Work required:
Copy word for word the lines from the start of the records through the line that contains "triple of a", both included.

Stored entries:
(* ===== verification/Reload.v ===== *)
(** * Loading under failures

    [WalletDirectory::load] when file-system calls may fail: from a directory that
    opens with the password it returns the state the directory opens to or fails,
    and leaves a directory that opens to the same state.  Together with the
    triple of a commit (Storage) this is what the services above rely on. *)

From S2P Require Import Prelude Bytes DomainTypes Validation Envelope Storage.

(** A fact about values moves out of the precondition. *)
Lemma triple_const {A} (F : Prop) (P C : Disk -> Prop) (x : io A) R :
  (F -> triple P x R C) -> triple (fun d => P d /\ F) x R C.
Proof. intros H w w' r Hr [HP HF]. by apply (H HF _ _ _ Hr). Qed.

Section reload.
Context {code : CryptoCode} {json : StateCode} {claws : CryptoLaws code} {slaws : StateLaws json}.
Context (password : bytes) (m : WalletMetadata) (s : WalletState).
Implicit Types (d : Disk).

Let opened : Disk -> Prop := opens_with password m s.

Lemma opens_with_authenticator m' b e d :
  opens_with password m' s d -> auxiliary b -> decode b = Ok e ->
  open e password (auth_ctx m') = Ok AUTHENTICATION_PLAINTEXT ->
  opens_with password m' s (put_file AUTHENTICATION_FILE b d).
Proof.
  intros [] Hb Hd Ho. split; try done; unfold root_file in *; simpl;
    try (by rewrite lookup_insert_ne).
  exists b, e. by rewrite lookup_insert_eq.
Qed.

Lemma triple_authenticate : keeps opened (authenticate_password password m).
Proof.
  unfold authenticate_password. apply keeps_bind; [apply keeps_exists|]. intros present.
  destruct (negb present); [apply keeps_ret|]. intros w w' r H Ho. unfold read_bounded in H.
  destruct (read_bounded_with_limit _ _ w) as [w1 r1] eqn:E.
  pose proof (triple_read opened _ _ _ _ _ E Ho) as Hr. destruct r1 as [b|e1].
  - injection H as <- <-. destruct Hr as (Hr & _). by destruct (rbind _ _).
  - by injection H as <- <-.
Qed.

Lemma triple_write_metadata :
  triple opened (write_metadata s) (fun _ => opens_with password (WalletMetadata_from_state s) s)
    (published password s).
Proof.
  assert (Hpub : forall d m', opens_with password m' s d -> published password s d) by by eexists.
  unfold write_metadata, atomic_write, sync_directory.
  apply (triple_bind _ _ _ _ (fun b d => opened d
           /\ metadata_to_json (WalletMetadata_from_state s) = Some b)).
  { apply triple_lift; [|by eauto]. intros b d Hb Ho. by apply ok_or_Ok in Hb. }
  intros b. apply (triple_bind _ _ _ _ (fun _ => opens_with password (WalletMetadata_from_state s) s)).
  - apply triple_atomic_write; [|by intros d [? _]; eauto|by eauto].
    intros Hb d [Ho Hj]. by eapply opens_with_metadata.
  - intros ?. apply triple_act; eauto.
Qed.

Lemma triple_write_authenticator random m' kdf :
  auth_ctx m = auth_ctx m' -> keeps (opens_with password m' s) (write_authenticator random password m kdf).
Proof.
  intros Hctx. unfold write_authenticator. apply keeps_bind; [apply keeps_exists|].
  intros [|]; [apply keeps_ret|]. set (I := opens_with password m' s).
  apply (triple_bind _ _ _ _ (fun e d => I d /\ exists r, seal r AUTHENTICATION_PLAINTEXT password (auth_ctx m) kdf = Ok e)).
  { apply triple_lift; [|done]. intros e d He Hd. split; [done|].
    exists random. unfold auth_ctx. by destruct (seal _ _ _ _ _); simpl in He; [injection He as ->|]. }
  intros e. apply (triple_bind _ _ _ _ (fun b d => I d /\ decode b = Ok e
    /\ open e password (auth_ctx m') = Ok AUTHENTICATION_PLAINTEXT)).
  { apply triple_lift; [|by intros d [? _]]. intros b d Hb [Hd [r Hs]]. split; [done|].
    destruct (encode e) as [b'|] eqn:Henc; simpl in Hb; [|done]. injection Hb as ->.
    assert (Hk : known_version ENVELOPE_VERSION) by by left.
    destruct (seal_good_header _ _ _ _ _ _ _ Hk Hs) as (Hg & Hver & Hlen).
    destruct (decode_encoded e b Hg) as (Hdec & _); [by rewrite Hver|done|].
    split; [done|]. rewrite <- Hctx. by eapply open_sealed. }
  intros b. apply triple_atomic_write; [|by intros d [? _]|done].
  intros Hb d (Hd & Hdec & Ho). by eapply opens_with_authenticator.
Qed.

Lemma triple_load_generation pa :
  triple opened (load_generation s.(ws_generation) password m pa) (fun s' d => opened d /\ s' = s) opened.
Proof.
  unfold load_generation, read_state_envelope. eapply triple_bind; [apply triple_read|].
  intros b. apply triple_lift; [|by intros d [? _]]. intros s' d Hs (Ho & Hf & _). split; [done|].
  apply open_generation_unauthenticated in Hs.
  destruct (ow_state _ _ _ _ Ho) as (b' & Hf' & _ & Hs'). congruence.
Qed.

Lemma triple_load random :
  triple opened (load random password) (fun s' d => s' = s /\ published password s d)
    (published password s).
Proof.
  assert (Hpub : forall d, opened d -> published password s d) by by eexists.
  apply (triple_bind _ _ _ _ (fun m' d => opened d /\ m' = m)).
  { eapply triple_weaken; [apply triple_metadata|done..|done]. }
  intros m'. apply triple_const. intros ->. apply (triple_bind _ _ _ _ (fun _ => opened)).
  { eapply triple_weaken; [apply triple_authenticate|done..|done]. }
  intros pa. apply (triple_bind _ _ _ _ (fun g d => opened d /\ g = s.(ws_generation))).
  { eapply triple_weaken; [apply triple_active|done..|done]. }
  intros g. apply triple_const. intros ->. apply triple_keep; [apply keeps_lift|done|intros ?].
  apply (triple_bind _ _ _ _ (fun s' d => opened d /\ s' = s)).
  { eapply triple_weaken; [apply triple_load_generation|done..|done]. }
  intros s'. apply triple_const. intros ->. do 2 (apply triple_keep; [apply keeps_lift|done|intros ?]).
  set (J := fun d => exists m', auth_ctx m = auth_ctx m' /\ opens_with password m' s d).
  assert (HJ : forall d, J d -> published password s d) by (intros d (m1 & _ & H); by eexists).
  apply (triple_bind _ _ _ _ (fun _ => J)).
  - destruct (interrupted m _).
    + intros w w' r Hrun Ho. pose proof (triple_write_metadata _ _ _ Hrun Ho) as H.
      destruct r; [|exact H]. exists (WalletMetadata_from_state s). split; [|exact H].
      apply (ow_same _ _ _ _) in Ho. apply same_wallet_spec in Ho as (_ & Hw & Hi).
      unfold auth_ctx. simpl. by rewrite Hw, Hi.
    + apply triple_ret. intros d Ho. by exists m.
  - intros ?. apply (triple_bind _ _ _ _ (fun _ => J)).
    + destruct pa; [by apply triple_ret|]. intros w w' r Hrun (m1 & Hctx & Ho).
      pose proof (triple_write_authenticator random m1 _ Hctx _ _ _ Hrun Ho) as H.
      destruct r; [by exists m1|by exists m1].
    + intros ?. apply triple_ret. auto.
Qed.
End reload.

Answer space:
(* ===== verification/Reload.v ===== *)
(** * Loading under failures

    [WalletDirectory::load] when file-system calls may fail: from a directory that
    opens with the password it returns the state the directory opens to or fails,
    and leaves a directory that opens to the same state.  Together with the
    triple of a commit (Storage) this is what the services above rely on. *)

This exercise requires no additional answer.